→ **The task**
The full set of entries must be copied exactly.

→ **Data in this exercise**
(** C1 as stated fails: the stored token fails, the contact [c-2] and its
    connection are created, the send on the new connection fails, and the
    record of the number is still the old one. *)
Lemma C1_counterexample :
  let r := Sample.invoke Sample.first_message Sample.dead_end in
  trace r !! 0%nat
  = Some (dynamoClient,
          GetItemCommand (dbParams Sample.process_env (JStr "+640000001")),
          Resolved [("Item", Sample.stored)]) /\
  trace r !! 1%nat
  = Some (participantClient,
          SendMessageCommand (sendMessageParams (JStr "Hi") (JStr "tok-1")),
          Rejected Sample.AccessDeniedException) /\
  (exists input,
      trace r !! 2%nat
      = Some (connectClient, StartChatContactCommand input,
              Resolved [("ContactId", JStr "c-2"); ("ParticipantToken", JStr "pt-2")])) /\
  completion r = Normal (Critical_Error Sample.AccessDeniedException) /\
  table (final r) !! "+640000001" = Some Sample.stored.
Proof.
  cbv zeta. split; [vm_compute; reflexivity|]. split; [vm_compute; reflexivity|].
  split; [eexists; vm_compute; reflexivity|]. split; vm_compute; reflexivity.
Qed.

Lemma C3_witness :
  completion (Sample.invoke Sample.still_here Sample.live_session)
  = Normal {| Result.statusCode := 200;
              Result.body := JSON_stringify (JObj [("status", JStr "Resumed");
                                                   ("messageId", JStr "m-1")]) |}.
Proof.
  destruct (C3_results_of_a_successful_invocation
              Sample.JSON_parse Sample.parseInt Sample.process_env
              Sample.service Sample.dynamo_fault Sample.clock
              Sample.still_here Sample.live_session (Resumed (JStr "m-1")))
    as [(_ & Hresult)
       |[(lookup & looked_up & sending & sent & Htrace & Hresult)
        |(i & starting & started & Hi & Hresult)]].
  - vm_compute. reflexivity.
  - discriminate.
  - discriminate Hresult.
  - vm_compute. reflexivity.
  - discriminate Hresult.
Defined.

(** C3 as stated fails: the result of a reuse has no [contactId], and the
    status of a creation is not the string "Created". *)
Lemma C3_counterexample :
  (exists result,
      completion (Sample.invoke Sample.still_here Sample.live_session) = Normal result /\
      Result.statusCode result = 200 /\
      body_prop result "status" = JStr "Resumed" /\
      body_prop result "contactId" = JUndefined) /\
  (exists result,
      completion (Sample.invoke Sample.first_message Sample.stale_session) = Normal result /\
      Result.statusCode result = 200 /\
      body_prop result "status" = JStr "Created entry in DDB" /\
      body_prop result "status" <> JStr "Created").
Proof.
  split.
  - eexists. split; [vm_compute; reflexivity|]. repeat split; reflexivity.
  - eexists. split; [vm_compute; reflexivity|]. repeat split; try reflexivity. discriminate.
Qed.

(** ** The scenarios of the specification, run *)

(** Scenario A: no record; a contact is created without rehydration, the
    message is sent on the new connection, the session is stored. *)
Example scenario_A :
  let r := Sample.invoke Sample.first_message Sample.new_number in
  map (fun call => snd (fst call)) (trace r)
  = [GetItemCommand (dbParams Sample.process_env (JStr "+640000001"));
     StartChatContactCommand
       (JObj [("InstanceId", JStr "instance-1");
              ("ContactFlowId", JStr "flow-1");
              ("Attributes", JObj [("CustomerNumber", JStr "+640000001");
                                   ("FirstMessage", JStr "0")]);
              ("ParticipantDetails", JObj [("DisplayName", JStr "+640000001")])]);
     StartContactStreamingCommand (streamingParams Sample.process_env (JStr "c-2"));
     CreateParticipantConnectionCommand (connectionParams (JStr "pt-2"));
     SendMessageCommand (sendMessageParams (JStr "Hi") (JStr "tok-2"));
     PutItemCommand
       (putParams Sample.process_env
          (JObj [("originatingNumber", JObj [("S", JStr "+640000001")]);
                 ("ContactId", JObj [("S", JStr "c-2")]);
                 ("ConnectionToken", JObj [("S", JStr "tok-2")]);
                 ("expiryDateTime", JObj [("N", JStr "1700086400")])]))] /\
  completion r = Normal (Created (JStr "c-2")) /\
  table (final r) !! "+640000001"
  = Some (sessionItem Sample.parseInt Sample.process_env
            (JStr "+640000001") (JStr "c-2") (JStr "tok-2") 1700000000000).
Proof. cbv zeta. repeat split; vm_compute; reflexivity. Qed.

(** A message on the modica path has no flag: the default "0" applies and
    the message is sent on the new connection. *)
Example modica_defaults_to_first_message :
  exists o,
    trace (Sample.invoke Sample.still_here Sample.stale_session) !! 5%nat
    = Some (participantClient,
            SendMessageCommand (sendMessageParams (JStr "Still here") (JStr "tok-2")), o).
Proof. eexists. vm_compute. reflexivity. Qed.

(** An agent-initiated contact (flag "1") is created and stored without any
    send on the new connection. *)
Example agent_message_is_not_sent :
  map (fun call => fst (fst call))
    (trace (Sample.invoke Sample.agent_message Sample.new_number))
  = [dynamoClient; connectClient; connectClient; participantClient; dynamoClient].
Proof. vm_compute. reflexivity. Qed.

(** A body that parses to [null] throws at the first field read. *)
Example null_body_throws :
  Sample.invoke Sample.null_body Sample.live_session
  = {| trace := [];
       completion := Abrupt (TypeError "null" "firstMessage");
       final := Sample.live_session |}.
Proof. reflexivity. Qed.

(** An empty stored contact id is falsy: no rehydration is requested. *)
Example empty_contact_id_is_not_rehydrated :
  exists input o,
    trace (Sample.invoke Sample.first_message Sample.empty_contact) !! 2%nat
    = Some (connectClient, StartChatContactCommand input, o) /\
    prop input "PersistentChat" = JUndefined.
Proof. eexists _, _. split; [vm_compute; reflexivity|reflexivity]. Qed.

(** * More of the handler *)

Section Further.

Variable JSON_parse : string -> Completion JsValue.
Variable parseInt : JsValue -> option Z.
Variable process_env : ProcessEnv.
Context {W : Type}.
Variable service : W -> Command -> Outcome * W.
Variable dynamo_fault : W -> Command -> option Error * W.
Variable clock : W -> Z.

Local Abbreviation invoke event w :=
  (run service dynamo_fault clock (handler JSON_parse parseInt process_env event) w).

→ **Result below**
(** C1 as stated fails: the stored token fails, the contact [c-2] and its
    connection are created, the send on the new connection fails, and the
    record of the number is still the old one. *)
Lemma C1_counterexample :
  let r := Sample.invoke Sample.first_message Sample.dead_end in
  trace r !! 0%nat
  = Some (dynamoClient,
          GetItemCommand (dbParams Sample.process_env (JStr "+640000001")),
          Resolved [("Item", Sample.stored)]) /\
  trace r !! 1%nat
  = Some (participantClient,
          SendMessageCommand (sendMessageParams (JStr "Hi") (JStr "tok-1")),
          Rejected Sample.AccessDeniedException) /\
  (exists input,
      trace r !! 2%nat
      = Some (connectClient, StartChatContactCommand input,
              Resolved [("ContactId", JStr "c-2"); ("ParticipantToken", JStr "pt-2")])) /\
  completion r = Normal (Critical_Error Sample.AccessDeniedException) /\
  table (final r) !! "+640000001" = Some Sample.stored.
Proof.
  cbv zeta. split; [vm_compute; reflexivity|]. split; [vm_compute; reflexivity|].
  split; [eexists; vm_compute; reflexivity|]. split; vm_compute; reflexivity.
Qed.

Lemma C3_witness :
  completion (Sample.invoke Sample.still_here Sample.live_session)
  = Normal {| Result.statusCode := 200;
              Result.body := JSON_stringify (JObj [("status", JStr "Resumed");
                                                   ("messageId", JStr "m-1")]) |}.
Proof.
  destruct (C3_results_of_a_successful_invocation
              Sample.JSON_parse Sample.parseInt Sample.process_env
              Sample.service Sample.dynamo_fault Sample.clock
              Sample.still_here Sample.live_session (Resumed (JStr "m-1")))
    as [(_ & Hresult)
       |[(lookup & looked_up & sending & sent & Htrace & Hresult)
        |(i & starting & started & Hi & Hresult)]].
  - vm_compute. reflexivity.
  - discriminate.
  - discriminate Hresult.
  - vm_compute. reflexivity.
  - discriminate Hresult.
Defined.

(** C3 as stated fails: the result of a reuse has no [contactId], and the
    status of a creation is not the string "Created". *)
Lemma C3_counterexample :
  (exists result,
      completion (Sample.invoke Sample.still_here Sample.live_session) = Normal result /\
      Result.statusCode result = 200 /\
      body_prop result "status" = JStr "Resumed" /\
      body_prop result "contactId" = JUndefined) /\
  (exists result,
      completion (Sample.invoke Sample.first_message Sample.stale_session) = Normal result /\
      Result.statusCode result = 200 /\
      body_prop result "status" = JStr "Created entry in DDB" /\
      body_prop result "status" <> JStr "Created").
Proof.
  split.
  - eexists. split; [vm_compute; reflexivity|]. repeat split; reflexivity.
  - eexists. split; [vm_compute; reflexivity|]. repeat split; try reflexivity. discriminate.
Qed.

(** ** The scenarios of the specification, run *)

(** Scenario A: no record; a contact is created without rehydration, the
    message is sent on the new connection, the session is stored. *)
Example scenario_A :
  let r := Sample.invoke Sample.first_message Sample.new_number in
  map (fun call => snd (fst call)) (trace r)
  = [GetItemCommand (dbParams Sample.process_env (JStr "+640000001"));
     StartChatContactCommand
       (JObj [("InstanceId", JStr "instance-1");
              ("ContactFlowId", JStr "flow-1");
              ("Attributes", JObj [("CustomerNumber", JStr "+640000001");
                                   ("FirstMessage", JStr "0")]);
              ("ParticipantDetails", JObj [("DisplayName", JStr "+640000001")])]);
     StartContactStreamingCommand (streamingParams Sample.process_env (JStr "c-2"));
     CreateParticipantConnectionCommand (connectionParams (JStr "pt-2"));
     SendMessageCommand (sendMessageParams (JStr "Hi") (JStr "tok-2"));
     PutItemCommand
       (putParams Sample.process_env
          (JObj [("originatingNumber", JObj [("S", JStr "+640000001")]);
                 ("ContactId", JObj [("S", JStr "c-2")]);
                 ("ConnectionToken", JObj [("S", JStr "tok-2")]);
                 ("expiryDateTime", JObj [("N", JStr "1700086400")])]))] /\
  completion r = Normal (Created (JStr "c-2")) /\
  table (final r) !! "+640000001"
  = Some (sessionItem Sample.parseInt Sample.process_env
            (JStr "+640000001") (JStr "c-2") (JStr "tok-2") 1700000000000).
Proof. cbv zeta. repeat split; vm_compute; reflexivity. Qed.

(** A message on the modica path has no flag: the default "0" applies and
    the message is sent on the new connection. *)
Example modica_defaults_to_first_message :
  exists o,
    trace (Sample.invoke Sample.still_here Sample.stale_session) !! 5%nat
    = Some (participantClient,
            SendMessageCommand (sendMessageParams (JStr "Still here") (JStr "tok-2")), o).
Proof. eexists. vm_compute. reflexivity. Qed.

(** An agent-initiated contact (flag "1") is created and stored without any
    send on the new connection. *)
Example agent_message_is_not_sent :
  map (fun call => fst (fst call))
    (trace (Sample.invoke Sample.agent_message Sample.new_number))
  = [dynamoClient; connectClient; connectClient; participantClient; dynamoClient].
Proof. vm_compute. reflexivity. Qed.

(** A body that parses to [null] throws at the first field read. *)
Example null_body_throws :
  Sample.invoke Sample.null_body Sample.live_session
  = {| trace := [];
       completion := Abrupt (TypeError "null" "firstMessage");
       final := Sample.live_session |}.
Proof. reflexivity. Qed.

(** An empty stored contact id is falsy: no rehydration is requested. *)
Example empty_contact_id_is_not_rehydrated :
  exists input o,
    trace (Sample.invoke Sample.first_message Sample.empty_contact) !! 2%nat
    = Some (connectClient, StartChatContactCommand input, o) /\
    prop input "PersistentChat" = JUndefined.
Proof. eexists _, _. split; [vm_compute; reflexivity|reflexivity]. Qed.

(** * More of the handler *)

Section Further.

Variable JSON_parse : string -> Completion JsValue.
Variable parseInt : JsValue -> option Z.
Variable process_env : ProcessEnv.
Context {W : Type}.
Variable service : W -> Command -> Outcome * W.
Variable dynamo_fault : W -> Command -> option Error * W.
Variable clock : W -> Z.

Local Abbreviation invoke event w :=
  (run service dynamo_fault clock (handler JSON_parse parseInt process_env event) w).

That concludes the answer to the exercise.